Katherine Sperry married Walter Beinecke in 1917. His niece, Carrie Sperry, had married Walter's brother, Frederick Beinecke, in 1912. Their son is William Sperry Beinecke. The family donated land in Cranford to the Rahway River Parkway along the Rahway River. Thomas Sperry was involved with real estate businesses and died in Palm Beach, Florida, in 1973. Marjorie Sperry settled in Middletown Township, New Jersey, purchasing the former estate and gardens of mobster Vito Genovese and rehabilitated it, later donating it to the Monmouth County Park System to create Deep Cut Gardens.

==Business==
Together with Hutchinson, Sperry founded the Sperry and Hutchinson Company in 1896. Sperry and Hutchinson started their business in Michigan and became what The New York Times described as "the first independent trading stamp company to distribute stamps and books to merchants". The stamps gained popularity during the early 1900s as the S&H program offered incentives to shoppers, rewarding them for making timely payments in cash, helping to maintain customer loyalty to participating merchants.

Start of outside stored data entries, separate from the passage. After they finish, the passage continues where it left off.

(* ===== verification/Combinators.v ===== *)
(** * Combinators (nom.hpp, sections 8 to 11)

    Sequence, branch, repetition and modifiers. A pack of parsers of different
    types is a [plist]; the vector a repetition returns is the list of its
    elements in order; a callable [f(acc, value)] that updates its accumulator
    is a function to the new accumulator. *)
From S2P Require Import Prelude Parser BytesParsers.

(** ** Sequence *)
Inductive plist : list Type -> Type :=
| PNil : plist []
| PCons {A Ts} (p : parser A) (ps : plist Ts) : plist (A :: Ts).

Fixpoint tuple (Ts : list Type) : Type :=
  match Ts with [] => unit | A :: Ts => (A * tuple Ts)%type end.

(** [seq_step]: run the parsers in order, consing their values. *)
Fixpoint seq {Ts} (ps : plist Ts) : parser (tuple Ts) :=
  match ps in plist Ts return parser (tuple Ts) with
  | PNil => fun M i => Done tt i
  | PCons p ps => fun M i =>
      let* (v, r) := p M i in
      let* (vs, r') := seq ps M r in
      Done (v, vs) r'
  end.

Section Sequence.
Context {A B C : Type}.

Definition pair (a : parser A) (b : parser B) : parser (A * B) := fun M i =>
  let* (va, ra) := a M i in
  let* (vb, rb) := b M ra in
  Done (va, vb) rb.

Definition separated_pair (a : parser A) (sep : parser C) (b : parser B) : parser (A * B) :=
  fun M i =>
  let* (va, ra) := a M i in
  let* (_s, rs) := sep M ra in
  let* (vb, rb) := b M rs in
  Done (va, vb) rb.

Definition preceded (skip : parser A) (keep : parser B) : parser B := fun M i =>
  let* (_v, ra) := skip M i in keep M ra.

Definition terminated (keep : parser A) (skip : parser B) : parser A := fun M i =>
  let* (va, ra) := keep M i in
  let* (_v, rb) := skip M ra in
  Done va rb.

Definition delimited (open : parser A) (body : parser B) (close : parser C) : parser B :=
  fun M i =>
  let* (_o, ro) := open M i in
  let* (vm, rm) := body M ro in
  let* (_c, rc) := close M rm in
  Done vm rc.
End Sequence.

(** ** Branch *)
Definition better (a b : error) : error := if e_offset a <? e_offset b then b else a.

Definition name_if_unnamed (s : string) (e : error) : error :=
  if String.eqb (e_expected e) "" then set_expected s e else e.

Section Alt.
Context {V : Type}.

Fixpoint alt_step (M : memory) (i : input) (best : option error)
    (p : parser V) (ps : list (parser V)) : result V :=
  match p M i with
  | Done v r => Done v r
  | Stop w => Stop w
  | Err e =>
      if negb (is_err (e_kind e)) then Err e
      else
        let e' := match best with Some b => better b e | None => e end in
        match ps with
        | [] => Err (name_if_unnamed "one of the alternatives" e')
        | q :: qs => alt_step M i (Some e') q qs
        end
  end.

Definition alt (p : parser V) (ps : list (parser V)) : parser V := fun M i =>
  alt_step M i None p ps.
End Alt.

(** [permutation]: the slots filled so far, one per parser. *)
Fixpoint slots (Ts : list Type) : Type :=
  match Ts with [] => unit | A :: Ts => (option A * slots Ts)%type end.

Fixpoint no_slots (Ts : list Type) : slots Ts :=
  match Ts with [] => tt | _ :: Ts => (None, no_slots Ts) end.

(** The values of all slots; an empty one would be dereferenced. *)
Fixpoint get_slots (Ts : list Type) : slots Ts -> option (tuple Ts) :=
  match Ts with
  | [] => fun _ => Some tt
  | _ :: Ts => fun s =>
      match s.1, get_slots Ts s.2 with Some v, Some vs => Some (v, vs) | _, _ => None end
  end.

(** The state of one round: slots, cursor, whether a parser matched, and the
    deepest error so far. *)
Record perm_state (S : Type) := PermState {
  pm_slots : S;
  pm_cur : input;
  pm_progressed : bool;
  pm_deepest : error
}.
Arguments PermState {S}.
Arguments pm_slots {S}.
Arguments pm_cur {S}.
Arguments pm_progressed {S}.
Arguments pm_deepest {S}.

(** [(try_one(Is) && ...)] over the parsers; an abort stops the round. *)
Fixpoint perm_round {Ts} (ps : plist Ts) (M : memory) :
    perm_state (slots Ts) -> perm_state (slots Ts) + (error + stop) :=
  match ps in plist Ts return perm_state (slots Ts) -> perm_state (slots Ts) + (error + stop) with
  | PNil => fun st => inl st
  | PCons p ps => fun st =>
      let '(s, ss) := pm_slots st in
      let continue s' cur progressed deepest :=
        match perm_round ps M (PermState ss cur progressed deepest) with
        | inl st' => inl (PermState (s', pm_slots st') (pm_cur st') (pm_progressed st') (pm_deepest st'))
        | inr e => inr e
        end in
      if pm_progressed st || bool_decide (is_Some s)
      then continue s (pm_cur st) (pm_progressed st) (pm_deepest st)
      else match p M (pm_cur st) with
           | Done v r => continue (Some v) r true (pm_deepest st)
           | Err e =>
               if negb (is_err (e_kind e)) then inr (inl e)
               else continue s (pm_cur st) false (better (pm_deepest st) e)
           | Stop w => inr (inr w)
           end
  end.

Fixpoint perm_rounds (n : nat) {Ts} (ps : plist Ts) (M : memory)
    (st : perm_state (slots Ts)) : result (tuple Ts) :=
  match n with
  | O =>
      match get_slots Ts (pm_slots st) with
      | Some vs => Done vs (pm_cur st)
      | None => Stop UB
      end
  | S n =>
      match perm_round ps M (PermState (pm_slots st) (pm_cur st) false (pm_deepest st)) with
      | inr (inl e) => Err e
      | inr (inr w) => Stop w
      | inl st' =>
          if negb (pm_progressed st') then
            let e := pm_deepest st' in
            Err (if String.eqb (e_expected e) "" then
                   set_expected "permutation alternative" (set_offset (u32 (offset (pm_cur st'))) e)
                 else e)
          else perm_rounds n ps M st'
      end
  end.

Definition permutation {Ts} (ps : plist Ts) : parser (tuple Ts) := fun M i =>
  perm_rounds (length Ts) ps M (PermState (no_slots Ts) i false error_default).

(** ** Repetition *)
Section Repetition.
Context {A B : Type}.

(** [for (;;)] of [many0] and of the unbounded folds: [step] is what is done
    with a value, [msg] the error when [p] succeeds without consuming. *)
Fixpoint many_loop (fuel : nat) (p : parser A) (step : B -> A -> B) (msg : string)
    (M : memory) (cur : input) (acc : B) : result B :=
  match fuel with
  | O => Stop NoFuel
  | S fuel =>
      match p M cur with
      | Stop w => Stop w
      | Err e => if negb (is_err (e_kind e)) then Err e else Done acc cur
      | Done v r =>
          if i_first r =? i_first cur then make_err cur msg
          else many_loop fuel p step msg M r (step acc v)
      end
  end.

(** Every round consumes a byte, and the last one finds none: one round
    more than there are bytes is enough. *)
Definition many_fuel (i : input) : nat := S (Z.to_nat (size i)).

Definition fold_many0 (p : parser A) (init : B) (f : B -> A -> B) : parser B := fun M i =>
  many_loop (many_fuel i) p f "fold_many0: inner parser must consume input" M i init.

Definition fold_many1 (p : parser A) (init : B) (f : B -> A -> B) : parser B := fun M i =>
  let* (v, r) := p M i in
  many_loop (many_fuel r) p f "fold_many1: inner parser must consume input" M r (f init v).

(** [while (got < n)]: the count and accumulator when the loop ends. *)
Fixpoint many_n_loop (fuel : nat) (n : Z) (p : parser A) (step : B -> A -> B) (msg : string)
    (M : memory) (cur : input) (got : Z) (acc : B) : result (Z * B) :=
  match fuel with
  | O => Stop NoFuel
  | S fuel =>
      if n <=? got then Done (got, acc) cur
      else match p M cur with
           | Stop w => Stop w
           | Err e => if negb (is_err (e_kind e)) then Err e else Done (got, acc) cur
           | Done v r =>
               if i_first r =? i_first cur then make_err cur msg
               else many_n_loop fuel n p step msg M r (got + 1) (step acc v)
           end
  end.

Definition fold_many_m_n (m n : Z) (p : parser A) (init : B) (f : B -> A -> B) : parser B :=
  fun M i =>
  let* (ga, cur) := many_n_loop (many_fuel i) n p f
    "fold_many_m_n: inner parser must consume input" M i 0 init in
  if ga.1 <? m then make_err cur "fold_many_m_n: not enough repetitions"
  else Done ga.2 cur.
End Repetition.

Definition push_back {A} (out : list A) (v : A) : list A := out ++ [v].

Section Many.
Context {A B : Type}.

Definition many0 (p : parser A) : parser (list A) := fun M i =>
  many_loop (many_fuel i) p push_back "many0: inner parser must consume input" M i [].

Definition many1 (p : parser A) : parser (list A) := fun M i =>
  let* (v, r) := p M i in
  let* (vs, r') := many0 p M r in
  Done (v :: vs) r'.

Definition checked_many0 (p : parser A) (max_rep : Z) : parser (list A) := fun M i =>
  let* (ga, cur) := many_n_loop (many_fuel i) max_rep p push_back
    "checked_many0: inner parser must consume input" M i 0 [] in
  if ga.1 <? max_rep then Done ga.2 cur
  else match p M cur with
       | Done _ _ => make_err cur "checked_many0: repetition cap exceeded"
       | Err e => if negb (is_err (e_kind e)) then Err e else Done ga.2 cur
       | Stop w => Stop w
       end.

Definition many_m_n (m n : Z) (p : parser A) : parser (list A) := fun M i =>
  let* (ga, cur) := many_n_loop (many_fuel i) n p push_back
    "many_m_n: inner parser must consume input" M i 0 [] in
  if zlen ga.2 <? m then make_err cur "many_m_n: not enough repetitions"
  else Done ga.2 cur.

Fixpoint many_till_loop (fuel : nat) (p : parser A) (end_ : parser B)
    (M : memory) (cur : input) (out : list A) : result (list A * B) :=
  match fuel with
  | O => Stop NoFuel
  | S fuel =>
      match end_ M cur with
      | Done v r => Done (out, v) r
      | Stop w => Stop w
      | Err e =>
          if negb (is_err (e_kind e)) then Err e
          else match p M cur with
               | Stop w => Stop w
               | Err e => Err e
               | Done v r =>
                   if i_first r =? i_first cur
                   then make_err cur "many_till: inner parser must consume input"
                   else many_till_loop fuel p end_ M r (push_back out v)
               end
      end
  end.

Definition many_till (p : parser A) (end_ : parser B) : parser (list A * B) := fun M i =>
  many_till_loop (many_fuel i) p end_ M i [].

Fixpoint count_loop (n : nat) (p : parser A) (M : memory) (cur : input) (out : list A) :
    result (list A) :=
  match n with
  | O => Done out cur
  | S n => let* (v, r) := p M cur in count_loop n p M r (push_back out v)
  end.

(** [out.reserve(n)] throws [std::length_error] past [max_size()], which is
    [vmax] for the element type. *)
Definition count (vmax : Z) (p : parser A) (n : Z) : parser (list A) := fun M i =>
  if vmax <? n then Stop Throw else count_loop (Z.to_nat n) p M i [].

Fixpoint separated_loop (fuel : nat) (sep : parser B) (p : parser A)
    (M : memory) (cur : input) (out : list A) : result (list A) :=
  match fuel with
  | O => Stop NoFuel
  | S fuel =>
      match sep M cur with
      | Stop w => Stop w
      | Err e => if is_fail (e_kind e) then Err e else Done out cur
      | Done _ rs =>
          match p M rs with
          | Stop w => Stop w
          | Err e => if is_fail (e_kind e) then Err e else Done out cur
          | Done v r =>
              if i_first r =? i_first cur then make_err cur "separated_list0: no progress"
              else separated_loop fuel sep p M r (push_back out v)
          end
      end
  end.

Definition separated_list0 (sep : parser B) (p : parser A) : parser (list A) := fun M i =>
  match p M i with
  | Stop w => Stop w
  | Err e => if is_fail (e_kind e) then Err e else Done [] i
  | Done v r => separated_loop (many_fuel r) sep p M r [v]
  end.

Definition separated_list1 (sep : parser B) (p : parser A) : parser (list A) := fun M i =>
  let* (vs, r) := separated_list0 sep p M i in
  match vs with
  | [] => make_err i "separated_list1: at least one element"
  | _ => Done vs r
  end.

Definition length_data (np : parser Z) : parser bytes := fun M i =>
  let* (n, r) := np M i in take (u64 n) M r.

Definition length_value (np : parser Z) (p : parser A) : parser A := fun M i =>
  let* (d, r) := length_data np M i in
  match p M (with_range i (b_data d) (b_data d + b_size d)) with
  | Stop w => Stop w
  | Err e =>
      Err (if is_incomplete (e_kind e)
           then set_expected "value fitting its length prefix" (set_kind errk_err e)
           else e)
  | Done v _ => Done v r
  end.

Definition length_count (vmax : Z) (np : parser Z) (p : parser A) : parser (list A) := fun M i =>
  let* (n, r) := np M i in count vmax p (u64 n) M r.
End Many.

(** ** Modifiers *)
Section Modifiers.
Context {A B : Type}.

Definition map (p : parser A) (f : A -> B) : parser B := fun M i =>
  let* (v, r) := p M i in Done (f v) r.

Definition map_opt (p : parser A) (f : A -> option B) : parser B := fun M i =>
  let* (v, r) := p M i in
  match f v with None => make_err i "map_opt: conversion" | Some w => Done w r end.

Definition map_res (p : parser A) (f : A -> option B) : parser B := map_opt p f.

Definition map_parser (p : parser bytes) (q : parser B) : parser B := fun M i =>
  let* (b, r) := p M i in
  let* (v, _r) := q M (with_range i (b_data b) (b_data b + b_size b)) in
  Done v r.

(** The [string_view] branch of [map_parser]. *)
Definition map_parser_sv (p : parser string_view) (q : parser B) : parser B := fun M i =>
  let* (s, r) := p M i in
  let* (v, _r) := q M (with_range i (sv_data s) (sv_data s + sv_size s)) in
  Done v r.

Definition flat_map (p : parser A) (f : A -> parser B) : parser B := fun M i =>
  let* (v, r) := p M i in f v M r.

Definition opt (p : parser A) : parser (option A) := fun M i =>
  match p M i with
  | Done v r => Done (Some v) r
  | Err e => if is_fail (e_kind e) then Err e else Done None i
  | Stop w => Stop w
  end.

Definition cond (b : bool) (p : parser A) : parser (option A) := fun M i =>
  if negb b then Done None i
  else let* (v, r) := p M i in Done (Some v) r.

Definition peek (p : parser A) : parser A := fun M i =>
  let* (v, _r) := p M i in Done v i.

Definition not_ (p : parser A) : parser unit := fun M i =>
  match p M i with
  | Done _ _ => make_err i "not: inner parser must fail"
  | Err e => if is_fail (e_kind e) then Err e else Done tt i
  | Stop w => Stop w
  end.

Definition recognize (p : parser A) : parser bytes := fun M i =>
  let* (_v, r) := p M i in
  Done (attested_span i (i_first i) (u64 (i_first r - i_first i))) r.

Definition consumed (p : parser A) : parser (bytes * A) := fun M i =>
  let* (v, r) := p M i in
  Done (attested_span i (i_first i) (u64 (i_first r - i_first i)), v) r.

Definition value (v : B) (p : parser A) : parser B := fun M i =>
  let* (_v, r) := p M i in Done v r.

Definition verify (p : parser A) (pred : A -> bool) : parser A := fun M i =>
  let* (v, r) := p M i in
  if negb (pred v) then make_err i "verify: predicate" else Done v r.

Definition success (v : A) : parser A := fun M i => Done v i.
Definition fail_ (why : string) : parser unit := fun M i => make_err i why.

Definition cut (p : parser A) : parser A := fun M i =>
  match p M i with
  | Err e => if is_err (e_kind e) then Err (set_kind errk_fail e) else Err e
  | o => o
  end.

Definition complete (p : parser A) : parser A := fun M i =>
  match p M i with
  | Err e => if is_incomplete (e_kind e) then Err (set_kind errk_err e) else Err e
  | o => o
  end.

Definition all_consuming (p : parser A) : parser A := fun M i =>
  let* (v, r) := p M i in
  if negb (empty r) then make_err r "all_consuming: trailing bytes" else Done v r.

(** [into<T>(p)], [conv] being [T]'s constructor from the value. *)
Definition into (conv : A -> B) (p : parser A) : parser B := map p conv.

Definition context (label : string) (p : parser A) : parser A := fun M i =>
  match p M i with
  | Err e => Err (push_context label (offset i) e)
  | o => o
  end.
End Modifiers.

S&H Green Stamps had peak popularity during the 1960s; a significant percentage of supermarkets and gasoline stations gave the stamps to customers with their purchases. The firm had 800 redemption centers nationwide where stamps were traded for products. For a period in the 1960s, the firm was printing more stamps annually than the United States Postal Service.

==Conflict==
In 1921, Hutchinson sued the estate of Thomas A. Sperry in court in Trenton, New Jersey, alleging that Sperry had defrauded Hutchinson of part of his shares in the company, allowing William Miller Sperry, brother of the founder, to gain control of the firm. Hutchinson alleged that he had been cheated out of $5 million as a result of secret dividends that diverted company funds to Sperry.